Devant une foule, réunie autour des trois manifestations, l’acte politique des mexicains se diversifiait ; prises de parole, groupes musicaux, mise en scène du massacre d’étudiants à Ayotzinapa le 26 septembre et présentation publique des chiffres de la terreur étatique qui assomme le pays : 22 personnes exécutées par l’armé en juin 2014 à Tlatlaya, 4419 féminicides entre 2006 et 2012, plus de 80 journalistes assassinés entre autres.
Vers 16h, ce fut l’occasion pour les mexicains de s’unir à la marche des opposants au barrage du Testet, qui réclament justice pour le meurtre du jeune écologiste Rémi Fraisse par un gendarme ayant lancé une grenade. Dès lors, la police nationale a déployé ses robots pour semer la panique et cueillir la provocation d’une population digne de sa rage. Des hélicoptères ont survolé le centre ville pendant quelques heures. La violence policière fut de nouveau à l’ordre du jour. Le 2 novembre, Arié Alimi, avocat pour la partie civile – les parents de Fraisse -, manifestait ainsi son indignation dans son blog de Mediapart :
Pourquoi le parquet a-t-il tenté de semer une confusion indécente sur les circonstances de sa mort en ne donnant que des bribes d’informations, en ne parlant lors de la première conférence de presse que d’une explosion, laissant croire à la possibilité d’un décès dû à un Cocktail molotov, pourquoi avoir lancé des fausse pistes, comme celles du sac à dos disparu, volontairement récupéré par les manifestants, et qui aurait pu contenir des substances explosives ? Simplement pour discréditer un jeune homme pacifiste, militant de la fédération Nature Environnement, botaniste, qui n’a jamais fait usage de violence ou eu maille à partir avec les forces de l’ordre. Salir l’image d’un jeune homme mort qui militait pour l’environnement et pour les générations à venir ? Y a-t-il attitude plus basse et plus veule ?

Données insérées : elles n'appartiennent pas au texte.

(** new memory limits for a machine while it runs: the total can only be named
    as it is, or left out with 0, and then the one the machine was started with
    replaces the configured one, whatever that is. *)
Theorem MemorySetLimits_live users rand refuse vmname actual total w c r :
  GetInstanceConf users (fs w) vmname = Ret c → Conf.wf (InstanceConf.props c) →
  ValidateMachineName (InstanceProperties.name (InstanceConf.props c)) = Ret () →
  refuse (BlockAnyOperations vmname []) = None →
  GetRunning users vmname true (mon w) = Ret (Some r) →
  let running := InstanceProperties.MemoryGetTotal (InstanceQemu.props r) in
  (total = 0 ∨ total = running) → 1 ≤ actual ≤ running →
  (∀ h v, answer h (Run (balloon v)) = inl ()) →
  (MemorySetLimits users rand Written refuse vmname actual total true w).1 = Ret () ∧
  fs (MemorySetLimits users rand Written refuse vmname actual total true w).2 =
    <[InstanceConf.config c := Some (enc_conf (memory actual running (InstanceConf.props c)))]> (fs w).
Proof.
  intros Hg Hc Hn Hrf Hr running Ht Ha Hb.
  unfold MemorySetLimits, SetLimits, wrap, TaskRunFunc, with_machine, map_err. rewrite Hrf, Hg.
  cbn [mbind outcome_bind]. rewrite Hr. cbn [mbind outcome_bind].
  set (s := Build_session (fs w) c (Some r)).
  rewrite (op_bind_run get _ s s s) by done. rewrite bool_decide_true by by exists r. cbn [andb].
  destruct (set_limits_R rand actual total s r eq_refl Ht Ha Hb) as [r' E].
  set (s' := {| s_fs := s_fs s; C := C s; R := Some r' |}).
  rewrite (op_bind_run _ _ s running s').
  2: { rewrite (op_bind_run _ _ s () s); [exact E|]. unfold fail_if.
       assert ((0 <? total) && negb (total =? running) = false) as Hf
         by (destruct Ht as [->| ->]; [done|rewrite Z.eqb_refl; apply andb_false_r]).
       unfold running in Hf. simpl. unfold s. simpl. by rewrite Hf. }
  pose proof (set_limits_C rand actual running s' (Conf.wf_memory _ Hc)) as HC. simpl in HC.
  assert ((running =? 0) = false) as Hnz by (apply Z.eqb_neq; lia). rewrite Hnz in HC.
  rewrite (op_bind_run _ _ _ _ _ (HC Ha)).
  rewrite save_conf_run by exact Hn. done.
Qed.
End live.

(** ** Requests that succeed without doing what they say *)
Section requests.
Context {P : Type} `{Env} {hst : Host} `{PciBus, Runtime P}.
Context (users : string → sys string) (rand : sys (Z * Z * Z)) (refuse : targets → option goerr).
Implicit Types s : session P.
Abbreviation confs s := (InstanceConf.props (C s)).

Lemma disk_Validate_again o o' : Disk.Validate true o = Ret o' → Disk.Validate true o' = Ret o'.
Proof.
  intros Hv. destruct (DiskFacts.disk_Validate_ok _ _ _ Hv) as ([Hp Hd [Hr Hw] Hb] & Hpath & Hk).
  unfold Disk.Validate in Hv |- *. case_bool_decide as Hne; [done|]. rewrite <- Hpath in Hne.
  rewrite Hp, bool_decide_false by done.
  assert (validate_driver DiskDriverType "disk" true (Disk.Driver o') = Ret (Disk.Driver o')) as ->.
  { unfold validate_driver. rewrite Hd. specialize (Hk eq_refl).
    rewrite bool_decide_false by (intros E; rewrite E in Hk; done).
    by rewrite bool_decide_false by done. }
  simpl. rewrite !(proj2 (Z.ltb_ge _ 0)) by done. by destruct o'.
Qed.

(** A disk of the same short name stands in the way of the new one. *)
Section known.
Context (o : Disk.Properties) (be : backend).
Context (Hv : Disk.Validate true o = Ret o) (Hb : NewDiskBackend (Disk.Path o) = Ret be).
Abbreviation k := (BaseName be).

Lemma DiskAppend_known c :
  Conf.wf c → is_Some (Pool.lookup k (InstanceProperties.Disks c)) →
  InstanceConf.DiskAppend o c = (Throw (AlreadyConnectedError "instance_conf" (Disk.Path o)), c).
Proof.
  intros Hc [d Hl]. unfold InstanceConf.DiskAppend.
  set (nd := Disk.make o (DriverTypeValue (Disk.Driver o)) (Some be)).
  rewrite (op_bind_run _ _ c nd c) by (unfold lift, InstanceConf.new_disk; by rewrite Hv; simpl; rewrite Hb).
  unfold map_err, zoom. unfold DiskPool.Append, DiskPool.diskname. simpl Disk.Backend. cbv iota.
  rewrite (PoolFacts.Append_run DiskFacts.ok) by apply Hc.
  rewrite bool_decide_false.
  2: { intros E. destruct (Conf.wf_disks _ Hc) as [_ Hd Hne _]. apply Hne. rewrite <- E. apply Hd. by exists d. }
  rewrite PoolFacts.Exists_lookup, Hl. simpl. by destruct c.
Qed.

Lemma DiskSetIops_known c set (upd : Z → Disk.t → Disk.t) v :
  Conf.wf c → is_Some (Pool.lookup k (InstanceProperties.Disks c)) → 0 ≤ v →
  (set = InstanceConf.DiskSetReadIops ∧ upd = Disk.set_IopsRd ∨
   set = InstanceConf.DiskSetWriteIops ∧ upd = Disk.set_IopsWr) →
  set (Disk.Path o) v c
  = (Ret (), InstanceProperties.set_Disks (Pool.update k (upd v) (InstanceProperties.Disks c)) c).
Proof.
  intros Hc [d Hl] Hv0 [[-> ->]|[-> ->]]; unfold InstanceConf.DiskSetReadIops, InstanceConf.DiskSetWriteIops.
  all: rewrite (op_bind_run _ _ c () c) by (unfold fail_if; by rewrite (proj2 (Z.ltb_ge v 0)) by done).
  all: rewrite (op_bind_run get _ c c c) by done.
  all: rewrite (DiskFacts.Get_by_path _ be) by (first [apply Hc|done]).
  all: by rewrite (DiskFacts.disk_Get_lookup _ _ _ Hl).
Qed.
End known.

Comme dans le cas de Rémi Fraisse, les autorités mexicaines sèment la confusion. Elles trainent depuis plus d’un mois. Elles ne fournissent aucune réponse. Elles empêchent violemment les journalistes d’avoir accès aux fosses clandestines où ont été retrouvés des corps dans les municipalités d’Iguala et Cocula. Ayotzinapa a soulevé, plus que jamais, la question de la faillite de l’État. Combien de temps peut tenir debout un État dont la violence légitime se mêle aux pratiques terrifiantes – mutilation, torture, séquestration, assassinats massifs – des organisations criminelles ? La question se pose en France suite à la mort de Fraisse, comme nous le rappelle Alimi :
lorsque l’on utilise des armes de guerre non pas contre un autre État belligérant mais contre sa propre population, lorsque l’État tue ceux qu’il est censé protéger, alors la question de l’État, de son fonctionnement, de ses intérêts et de ses représentants doit inéluctablement être posée.
Devant ce règne de ténèbres, la rage partagée de tous les coins de la planète nous mobilise. À Toulouse, les échos d’Ayotzinapa sont aussi les cris des indignés du Testet.